米国ジョンズ・ホプキンス大学のCynthiaSears教授らによって、一部の抗菌薬が結腸がんリスクを上昇させたという研究結果が論文掲載されました。
この研究では、英国の臨床試験研究データベースから抽出した、1989~2012年の間に大腸がんと診断された患者28,980人と、年齢および性別をマッチさせた非大腸がん患者137,077人を対象として行われました。
Sears教授らは、研究登録時から大腸がんと診断される1年前までに患者が処方された経口抗菌薬と大腸がんリスクとの関連性を検討しました。
その結果、経口抗菌薬投与以外のリスクである、肥満や喫煙などのリスク因子を考慮しても、抗菌薬を長期で
処方された患者の結腸癌リスクは17%高かったとのことです。
この理由として考えられることは、「腸内細菌叢」のバランスの崩れによるものが考えられます。
最近、腸内細菌叢のバランスの崩れと健康との関わりについては、かなり詳しく知られるようになってきましたが、それを裏付ける研究結果のひとつとも言えそうです。
腸内細菌叢のバランスの崩れと健康との関わりについては、大腸がんの他、認知症や関節リウマチなど、一見腸と全く関係がないと思われそうな疾患まで関与していることもわかっています。

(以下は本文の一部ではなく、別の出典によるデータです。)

(* ===== verification/Wire.v ===== *)
(** * Wire: framing with the node's own bounds ([peer/wire.rs])

    The framer is a state machine over one socket.  What the socket gave to one read is an
    argument ([Incoming]), and so is the clock. *)
From S2P Require Import Prelude Bitcoin Message.

Definition HEADER_BYTES : Z := 24.
Definition MAX_MESSAGE_LEN : Z := 4000000.
Definition MAX_INV_ITEMS : Z := 50000.
Definition MAX_LOCATOR_ITEMS : Z := 101.
Definition MAX_HEADERS_ITEMS : Z := 2000.
Definition MAX_ADDR_ITEMS : Z := 1000.

Inductive WireError :=
| WrongMagic (seen : bytes)
| BadCommand
| TooLong (declared : Z)
| OverCap (declared cap : Z)
| Malformed
| TooManyItems (seen allowed : Z)
| Stalled.

#[global] Instance WireError_eq_dec : EqDecision WireError.
Proof. solve_decision. Defined.

Inductive Frame :=
| FMessage (message : NetworkMessage) (wire_len : Z)
| FIdle
| FEof.

(** What one [read] of the socket returned: bytes, the end of the stream, one of the three
    kinds of error that are ticks, or any other error. *)
Inductive Incoming :=
| InBytes (read : bytes)
| InZero
| InTick
| InFailed.

(** [is_message_type_valid]: the loop carries [padding]. *)
Fixpoint message_type_loop (padding : bool) (command : bytes) : bool :=
  match command with
  | [] => true
  | byte :: command =>
      if padding then if negb (bz byte =? 0) then false else message_type_loop padding command
      else if bz byte =? 0 then message_type_loop true command
      else if negb ((0x20 <=? bz byte) && (bz byte <=? 0x7e)) then false
      else message_type_loop padding command
  end.

Definition is_message_type_valid (command : bytes) : bool := message_type_loop false command.

Definition check_counts (message : NetworkMessage) : outcome WireError unit :=
  let check (seen allowed : Z) :=
    if allowed <? seen then Err (TooManyItems seen allowed) else Ok tt in
  match message with
  | MInv items | MGetData items | MNotFound items => check (len items) MAX_INV_ITEMS
  | MGetHeaders request => check (len (gh_locator_hashes request)) MAX_LOCATOR_ITEMS
  | MGetBlocks request => check (len (gh_locator_hashes request)) MAX_LOCATOR_ITEMS
  | MHeaders headers => check (len headers) MAX_HEADERS_ITEMS
  | MAddr addresses => check (len addresses) MAX_ADDR_ITEMS
  | MAddrV2 addresses => check (len addresses) MAX_ADDR_ITEMS
  | _ => Ok tt
  end.

Definition encode {E} `{P2p} (magic : bytes) (message : NetworkMessage) : outcome E bytes :=
  let frame := serialize_raw magic message in
  assert_ (HEADER_BYTES <=? len frame);; Ok frame.

(** [vec.resize(n, 0)] for a vector that is shorter. *)
Definition grow (v : bytes) (n : Z) : bytes := v ++ repeat x00 (Z.to_nat (n - len v)).
(** [v\[a..\]] after a read filled it with [chunk]. *)
Definition fill (v : bytes) (a : Z) (chunk : bytes) : bytes :=
  take (Z.to_nat a) v ++ chunk ++ drop (Z.to_nat a + length chunk) v.

Record Framer := mkFramer {
  fr_magic : bytes;
  fr_buffer : bytes;
  fr_got : Z;
  fr_declared : option Z;
  fr_started : option Z;
  fr_deadline : Z;
}.

Module Framer.
Section framer.
Context `{P2p}.

Definition new {E} (magic : bytes) (initial_bytes deadline : Z) : outcome E Framer :=
  assert_ (HEADER_BYTES <=? initial_bytes);;
  assert_ (negb (deadline =? 0));;
  Ok (mkFramer magic (repeat x00 (Z.to_nat initial_bytes)) 0 None None deadline).

Definition reset (self : Framer) : Framer :=
  mkFramer (fr_magic self) (fr_buffer self) 0 None None (fr_deadline self).

Definition in_progress (self : Framer) : bool := 0 <? fr_got self.

Definition want (self : Framer) : Z :=
  match fr_declared self with
  | None => HEADER_BYTES
  | Some declared => saturating_add HEADER_BYTES declared
  end.

Definition parse_header (self : Framer) (cap : Z) : outcome WireError Z :=
  header ← match slice (fr_buffer self) 0 HEADER_BYTES with Some h => Ok h | None => Err Malformed end;
  magic ← match slice header 0 4 with Some m => Ok m | None => Err Malformed end;
  if negb (bool_decide (magic = fr_magic self)) then Err (WrongMagic magic) else
  command ← match slice header 4 16 with Some c => Ok c | None => Err Malformed end;
  if negb (is_message_type_valid command) then Err BadCommand else
  length ← match slice header 16 20 with Some l => Ok l | None => Err Malformed end;
  let declared := le_val length in
  if MAX_MESSAGE_LEN <? declared then Err (TooLong declared) else
  if cap <? declared then Err (OverCap declared cap) else
  Ok declared.

Definition finish (self : Framer) (declared : Z) : Framer * outcome WireError Frame :=
  let wire_len := saturating_add HEADER_BYTES declared in
  match slice (fr_buffer self) 0 wire_len with
  | None => (self, Err Malformed)
  | Some frame =>
      match deserialize_raw frame with
      | None => (self, Err Malformed)
      | Some message =>
          (reset self, (check_counts message;; Ok (FMessage message wire_len)))
      end
  end.

(** The part of [settle] after the header. *)
Definition settle_payload (self : Framer) : Framer * outcome WireError Frame :=
  let declared := default 0 (fr_declared self) in
  if saturating_add HEADER_BYTES declared <=? fr_got self then finish self declared
  else (self, Ok FIdle).

Definition settle (self : Framer) (cap : Z) : Framer * outcome WireError Frame :=
  match fr_declared self with
  | None =>
      if fr_got self <? HEADER_BYTES then (self, Ok FIdle)
      else match parse_header self cap with
           | Ok declared =>
               let want := saturating_add HEADER_BYTES declared in
               let buffer := if len (fr_buffer self) <? want then grow (fr_buffer self) want
                             else fr_buffer self in
               settle_payload (mkFramer (fr_magic self) buffer (fr_got self) (Some declared)
                                 (fr_started self) (fr_deadline self))
           | Err e => (self, Err e)
           | Panic => (self, Panic)
           end
  | Some _ => settle_payload self
  end.

Definition after_idle (self : Framer) (now : Z) (tick : bool) : outcome WireError Frame :=
  if tick then
    match fr_started self with
    | Some started => if fr_deadline self <? now - started then Err Stalled else Ok FIdle
    | None => Ok FIdle
    end
  else Ok FEof.

Definition read (self : Framer) (now : Z) (incoming : Incoming) (cap : Z)
    : Framer * outcome WireError Frame :=
  let want := want self in
  if negb ((cap <=? MAX_MESSAGE_LEN) && (fr_got self <? want) && (want <=? len (fr_buffer self)))
  then (self, Panic)
  else match incoming with
  | InZero => (self, Ok FEof)
  | InTick => (self, after_idle self now true)
  | InFailed => (self, after_idle self now false)
  | InBytes chunk =>
      let started := match fr_started self with Some s => Some s | None => Some now end in
      settle (mkFramer (fr_magic self) (fill (fr_buffer self) (fr_got self) chunk)
                (saturating_add (fr_got self) (len chunk)) (fr_declared self) started
                (fr_deadline self)) cap
  end.
End framer.
End Framer.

ただ、この研究に携わっていない別の研究者からは、「この研究では患者の食生活や運動といった生活習慣に
ついても大腸がんリスクとして大いに関与しているにも関わらず、一切情報がない」ことを指摘しています。
確かに、この研究だけで抗菌薬の長期使用は、大腸がんリスクを増加させると結論づけることはできませんが、少なくとも既述したとおり、腸内細菌叢と健康とのかかわりがあることは、間違いない事実であり、さらには抗菌薬の長期使用は耐性菌を誘発することなどを考慮すれば、安易な抗菌薬の長期使用は差し控えたほうが好ましいと考えらます。
いずれにしても、大腸がんリスクを低減させるためには、適度な運動、正常体重の維持、禁煙、節酒、健康的な食生活を心がけるなど、従来から知られているがん予防の方法を実践することが最も大切なことと思います。